Abordagens que na Europa da Guerra Fria quase não se ouvia falar nos círculos militares e diplomáticos, mas que depois de 1992 também se difundiram entre nós nos meios de comunicação social, nos conselhos governamentais e na cultura militar, em resultado tanto do terceiro-mundismo neoconservador como das guerras neovitorianas do pós-Guerra Fria. E, com quarenta anos de atraso em relação às universidades americanas, também as nossas europeias incorporaram cursos de geopolítica e de estudos estratégicos, enquadrando-os no domínio da ciência política, como uma especialização das “relações internacionais” e, em particular, dos “estudos de segurança”. Mas esta tentativa de anexar, ou melhor, de subjugar a não-ficção “geopolítica” e a jurisprudência (política, estratégica, económica, género, etc.) à ciência política acabou por distorcer e empobrecer ambas.

Com todas as devidas excepções, o efeito prático da proliferação de cursos académicos de estratégia e geopolítica tem sido o de encorajar a ideia de que, para abordar questões que intersectam uma pluralidade de competências, é suficiente copiar e replicar hibridações anteriores.
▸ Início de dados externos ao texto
(** On the fan, the spoke 1 is reached by the corner 2 and then by the
    corner 3, and is resolved smooth: its entry is [(2, 3)]. *)
Lemma sharp_edge_classification_witness :
  exists tbl lnors' edges',
    mesh_edges_sharp_tag cos_half hex_mesh true one false
      (replicate 12 (0, 0)) [] = Some (tbl, lnors', edges')
    /\ get tbl 1 = Some (2, 3).
Proof.
  destruct (mesh_edges_sharp_tag cos_half hex_mesh true one false
              (replicate 12 (0, 0)) []) as [[[tbl lnors'] edges']|] eqn:H;
    [|vm_compute in H; discriminate].
  exists tbl, lnors', edges'. split; [reflexivity|].
  pose proof (sharp_edge_classification cos_half hex_mesh true one false
                [] lnors' tbl edges' 1 H hex_corners_valid) as T.
  assert (Hev : edge_visits hex_mesh 1 (corner_visits (polys hex_mesh))
                = [mkVisit 0 (mkMPoly 0 3 ME_SMOOTH) 2 1;
                   mkVisit 1 (mkMPoly 3 3 ME_SMOOTH) 3 5])
    by (vm_compute; reflexivity).
  rewrite Hev in T. cbn [vis_poly vis_corner vis_poly_index] in T.
  destruct T as (me & va & vb & ang & Hme & Hva & Hvb & Hang & Htbl);
    [cbn; lia|].
  destruct Hang as (pa & na & nb & Hpa & Hna & Hnb & ->).
  vm_compute in Hme, Hva, Hvb, Hpa. injection Hme as <-. injection Hva as <-.
  injection Hvb as <-. injection Hpa as <-.
  vm_compute in Hna, Hnb. injection Hna as <-. injection Hnb as <-.
  exact Htbl.
Defined.


(** A stand-in for the C library's cosine at the split angle 0: 1. *)
Definition cos_at_zero (_ : float) : float := one.


(* ===================================================================== *)
(** ** Loop-normal spaces of a mesh *)
(* ===================================================================== *)

(** [MLoopNorSpaceArray]: [lspacearr] gives for every corner its space (a
    pointer or null); the spaces live in the arena, and a pointer to one is
    its position in [spaces].  Several corners point to the same space. *)
Record MLoopNorSpaceArray : Type := mkSpaceArr {
  lspacearr : list (option nat);
  spaces : list MLoopNorSpace
}.

(** [BKE_lnor_spacearr_init] for [numLoops] corners. *)
Definition BKE_lnor_spacearr_init (numLoops : nat) : MLoopNorSpaceArray :=
  mkSpaceArr (replicate numLoops None) [].

(** [BKE_lnor_space_create]: a zero-initialised space, and its pointer. *)
Definition BKE_lnor_space_create (arr : MLoopNorSpaceArray)
    : MLoopNorSpaceArray * nat :=
  (mkSpaceArr (lspacearr arr) (spaces arr ++ [space_calloc]),
   length (spaces arr)).

(** [BKE_lnor_space_add_loop] with a null [bm_loop]. *)
Definition BKE_lnor_space_add_loop (arr : MLoopNorSpaceArray) (sp : nat)
    (ml_index : Z) (is_single : bool) : option MLoopNorSpaceArray :=
  tbl ← put (lspacearr arr) ml_index (Some sp);
  s ← spaces arr !! sp;
  let s' :=
    if is_single then
      mkSpace (vec_lnor s) (vec_ref s) (vec_ortho s) (ref_alpha s) (ref_beta s)
              [ml_index] (Z.lor (sflags s) MLNOR_SPACE_IS_SINGLE)
    else
      mkSpace (vec_lnor s) (vec_ref s) (vec_ortho s) (ref_alpha s) (ref_beta s)
              (ml_index :: loops s) (sflags s) in
  Some (mkSpaceArr tbl (<[sp := s']> (spaces arr))).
Assim, tendo afastado a transferência e a modéstia, muita da produção autorreferencial da estratégia e da geopolítica parece ser uma espécie de “revolta” que, ao grito de “viva a anarquia! “impecou os filósofos políticos e especialistas em geoestratégia desde o século XVII até ao presente, e inflamou livremente os tradutores de Sunzi a Clausewitz, mastigando os seus fetiches e cuspindo as suas frases. O passo seguinte foi a anexação bárbara da ciência política, da história e do direito (também da economia e da sociologia, mas por estas últimas devemos sentir menos compaixão) por esta sub-literatura. Com cenas revoltantes de pilhagem dignas de soldados putinianos, despojos incomensuráveis de conceitos descontextualizados em vez de máquinas de lavar desmontadas.

E assim se sucedem as saraivadas de exemplos históricos, analogias e anacronismos, arrastados, talvez das reminiscências inconscientes dos peplums de Hollywood, na lixeira de escavações historiográficas anteriores. Aquilo a que o falecido general Poirier chama, com cândido orgulho, a sua “biblioteca estratégica universal” e a que um filólogo crítico contemporâneo de Políbio chamou uma “floresta sem caminhos”, acrescentando que era precisamente a tarefa titânica da historiografia pô-la em ordem. Mas mesmo nisto não há nada de novo. Quando a Santa Aliança liberal que administra o Ocidente há trinta anos se espelha na síntese ateniense entre democracia e imperialismo, repete, sem querer, uma das analogias históricas que sustentaram o triunfalismo e a boa consciência do século britânico. A história é sempre história contemporânea, mas não no sentido que Benedetto Croce pretendia, mas sim no da crítica de Nietzsche (Segunda Actualidade) à história monumental, isto é, ao culto pedagógico e tendencioso de uma determinada memória. Como ensina Santo Agostinho sobre o tempo, a história é também experiência subjectiva, não conhecimento.

Nada pode ser descartado dela, nem mesmo a pilhagem bárbara da estrategoteca. Mesmo o que é inconsciente não acontece por acaso, tudo, todos os aspectos contêm um sentido a ser revelado. Esta é talvez a semente de sabedoria contida no “passado presente” de Gramsci e na “profecia sobre o passado” cunhada por Aristóteles para definir o rito catártico de Epiménides e que Santo Mazzarino erigiu como emblema do trabalho historiográfico. A única história que posso afirmar conscientemente conhecer, pelo menos em parte, é a da mudança que o trabalho historiográfico lentamente produziu em mim, e a que por vezes sou vangloriosamente tentado a chamar “consciência histórica”. Um sentido simultaneamente de total estranheza e de total partilha, de dor e de esperança infinitas, de ver não só o passado no presente, mas o presente como se já fosse passado.